La Chine tente d’endiguer les divorces par des délais de réflexion

Partout au pays, les tribunaux imposent des délais d’attente allant de deux semaines à trois mois aux couples qui veulent se séparer.

Dans toute la Chine, les tribunaux ont commencé à imposer des délais d’attente de deux semaines à trois mois aux couples qui veulent divorcer, dans une tentative de réduire les séparations, dont le taux a augmenté de près de 40 pour cent au cours de cette décennie, selon la presse officielle.

Selon le China Daily, plus d’une centaine de tribunaux du pays ont imposé cette mesure aux couples qui se présentent devant eux pour divorcer dans le cadre d’un programme pilote de règlement des différends familiaux lancé par la Cour suprême en 2016.

Beaucoup de ces programmes s’adressent aux jeunes couples qui, selon les juges, sont plus enclins aux “ruptures impulsives” que les générations précédentes et qui, pendant la période de réflexion, bénéficient d’un accompagnement matrimonial et parfois psychologique pour tenter de les amener à bien considérer la décision.

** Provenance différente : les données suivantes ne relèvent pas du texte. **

(** * Core API: the WebSocket notification fan-out and the services behind it

    A shallow embedding of the two [WebSocketManager] implementations of the
    repository (the one built on the [ws] library, and the one written for
    Bun's native sockets), of the routing methods they share, of the grant,
    rank, player and punishment services that notify through them, of the
    row converters and of the API key middleware, with the properties of the
    connection registry, the router, the inbound dispatcher, the keepalive
    timer and the services. *)

From stdpp Require Import base option list gmap strings pretty sorting.

Local Open Scope string_scope.
Local Open Scope list_scope.
Set Warnings "-register-all,-clear-no-such-hyp".

(** ** Values that travel over the sockets *)

(** The result of [JSON.parse]: the messages the server builds, and whatever a
    peer sends.  Numbers are kept as integers; no frame built by the server
    holds one. *)
Inductive json :=
| JNull
| JBool (b : bool)
| JNumber (n : Z)
| JString (s : string)
| JArray (items : list json)
| JObject (fields : list (string * json)).

(** [string | null] fields of a message. *)
Definition nullable (o : option string) : json :=
  match o with
  | Some s => JString s
  | None => JNull
  end.

(** What JavaScript raises in the code modelled here. *)
Inductive exn :=
| SyntaxError                       (* JSON.parse on malformed text *)
| TypeError                         (* a property read on null *)
| NotOpenError                      (* ws: send or ping while CONNECTING *)
| ApiError (status : Z) (message : string).

(** The platform the managers run on: the JSON codec and the process
    environment.  [JSON_parse] answers [None] where JavaScript's raises
    a [SyntaxError]. *)
Class Platform := {
  JSON_parse : string → option json;
  JSON_stringify : json → string;
  process_env_API_KEY : option string;
}.

(** ** Connections *)

(** A socket object, by identity: two references are [===] exactly when they
    are the same number. *)
Definition conn := nat.

(** [WebSocket.readyState]. *)
Inductive ready_state := CONNECTING | OPEN | CLOSING | CLOSED.

(** ['proxy' | 'server']: proxy is the BungeeCord gateway, server a Paper
    game server. *)
Inductive server_type := proxy | server.

Global Instance ready_state_eq_dec : EqDecision ready_state.
Proof. solve_decision. Defined.
Global Instance server_type_eq_dec : EqDecision server_type.
Proof. solve_decision. Defined.

(** [interface AuthenticatedWebSocket]: the fields the managers add to a
    socket, the socket's own [readyState], and whether the manager has
    registered its pong, message, close and error listeners on it. *)
Record AuthenticatedWebSocket := mkSocket {
  isAlive : bool;
  serverType : option server_type;
  serverName : option string;
  authenticated : bool;
  readyState : ready_state;
  listening : bool;
}.

(** A socket the manager has not touched: what a lookup of an unknown
    reference answers. *)
Definition no_socket : AuthenticatedWebSocket :=
  mkSocket false None None false CLOSED false.

(** A socket as the server hands it to the connection handler: the opening
    handshake is over, nothing else is set. *)
Definition accepted_socket : AuthenticatedWebSocket :=
  mkSocket false None None false OPEN false.

Global Instance socket_inhabited : Inhabited AuthenticatedWebSocket :=
  populate no_socket.

Definition set_isAlive (b : bool) (s : AuthenticatedWebSocket) :=
  mkSocket b (serverType s) (serverName s) (authenticated s) (readyState s) (listening s).
Definition set_serverType (t : server_type) (s : AuthenticatedWebSocket) :=
  mkSocket (isAlive s) (Some t) (serverName s) (authenticated s) (readyState s) (listening s).
Definition set_serverName (n : string) (s : AuthenticatedWebSocket) :=
  mkSocket (isAlive s) (serverType s) (Some n) (authenticated s) (readyState s) (listening s).
Definition set_authenticated (b : bool) (s : AuthenticatedWebSocket) :=
  mkSocket (isAlive s) (serverType s) (serverName s) b (readyState s) (listening s).
Definition set_readyState (r : ready_state) (s : AuthenticatedWebSocket) :=
  mkSocket (isAlive s) (serverType s) (serverName s) (authenticated s) r (listening s).
Definition set_listening (b : bool) (s : AuthenticatedWebSocket) :=
  mkSocket (isAlive s) (serverType s) (serverName s) (authenticated s) (readyState s) b.

(** ** What the managers do to the outside *)

Inductive log_level := Info | Warn | Error.

(** The console lines, by what they report. *)
Inductive log_line :=
| RejectedInvalidKey
| RejectedMissingType
| RejectedInvalidType
| Connected (c : conn)
| Disconnected (c : conn)
| SocketError (c : conn)
| TerminatingInactive (c : conn)
| Received (type : option json) (c : conn)
| ParseFailed (e : exn).

Inductive effect :=
| Sent (c : conn) (data : string)               (* a frame written to an open socket *)
| Pinged (c : conn)                             (* a ping frame *)
| CloseFrame (c : conn) (code : Z) (reason : string)
| Terminated (c : conn)                         (* the socket destroyed *)
| Logged (level : log_level) (line : log_line).

(** ** The state of a manager *)

(** [clients] is the [Set] in insertion order, [heap] the socket objects,
    [next] the reference the next accepted socket gets, [closing] the sockets
    destroyed by [terminate] whose close event is still to be emitted, [trace]
    everything done to the outside so far. *)
Record world := mkWorld {
  clients : list conn;
  heap : gmap conn AuthenticatedWebSocket;
  next : conn;
  closing : list conn;
  trace : list effect;
}.

Definition init : world := mkWorld [] ∅ 0 [] [].

Definition set_clients (l : list conn) (w : world) :=
  mkWorld l (heap w) (next w) (closing w) (trace w).
Definition set_heap (h : gmap conn AuthenticatedWebSocket) (w : world) :=
  mkWorld (clients w) h (next w) (closing w) (trace w).
Definition set_next (n : conn) (w : world) :=
  mkWorld (clients w) (heap w) n (closing w) (trace w).
Definition set_closing (l : list conn) (w : world) :=
  mkWorld (clients w) (heap w) (next w) l (trace w).
Definition add_trace (es : list effect) (w : world) :=
  mkWorld (clients w) (heap w) (next w) (closing w) (trace w ++ es).

(** The socket object behind a reference. *)
Definition socket (w : world) (c : conn) : AuthenticatedWebSocket := heap w !!! c.

(** ** Statements that may throw *)

Inductive completion (A : Type) :=
| Normal (a : A)
| Throw (e : exn).
Global Arguments Normal {A} a.
Global Arguments Throw {A} e.

Definition M (A : Type) : Type := world → completion A * world.

Global Instance M_ret : MRet M := λ A a w, (Normal a, w).
Global Instance M_bind : MBind M := λ A B k m w,
  match m w with
  | (Normal a, w') => k a w'
  | (Throw e, w') => (Throw e, w')
  end.

Definition throw {A} (e : exn) : M A := λ w, (Throw e, w).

Dans ce délai, qui ne peut excéder trois mois depuis une décision de justice en juillet dernier, le juge s’entretient avec le couple et l’avertit des complications d’un divorce, telles que les procédures pour négocier la garde des enfants – s’ils en ont – ou pour décider de la répartition des biens communs.

Selon China Daily, ces conversations sont destinées à se dérouler dans des pièces éloignées de la sévérité de la cour, avec des canapés, des télévisions et autres conforts.

Anti-divorce

L’offensive ” anti-divorce ” intervient à un moment où la Chine tente de promouvoir les valeurs familiales et les couples ayant plus d’enfants, étant donné le manque de main-d’œuvre dans de nombreuses régions et le vieillissement dangereux de la pyramide démographique.

Elle surgit également en réponse à des événements tels que celui qui s’est produit en 2016 à Pékin, lorsqu’un juge de la capitale, Ma Caiyun, a été abattu par un homme qui n’était pas satisfait des conditions que le magistrat avait fixées dans son divorce.

En Chine, le divorce est autorisé depuis l’instauration du régime communiste en 1949, bien qu’en raison du conservatisme et des traditions orientales, il n’y ait guère eu de séparations juridiques de ce type jusqu’à l’arrivée de l’ouverture à l’étranger dans les années 1980.

Selon les derniers chiffres complets, en 2016, il y a environ 4 millions de divorces par an en Chine, soit 37 % de plus que les 2,9 millions en 2011, et dans de nombreuses villes comme Shanghai, le taux de croissance de ces séparations dépasse largement celui des mariages.

Les juges chinois affirment que le but de la période de réflexion n’est pas de ” forcer les couples à rester ensemble “, mais d’éviter les décisions brusques, et ils affirment également que ces périodes ne sont pas imposées dans les cas de violence familiale.

Parallèlement à la période de refroidissement qui a précédé le divorce, certaines régions de la Chine ont recours à des mesures plus ” imaginatives ” pour freiner les séparations.

Il y a quelques mois, il a été révélé que dans une province de l’est du pays, le Jiangsu, un test d’affinité a été utilisé pour les couples qui veulent se séparer, et s’ils réussissent avec une bonne note, on leur ordonne de continuer ensemble.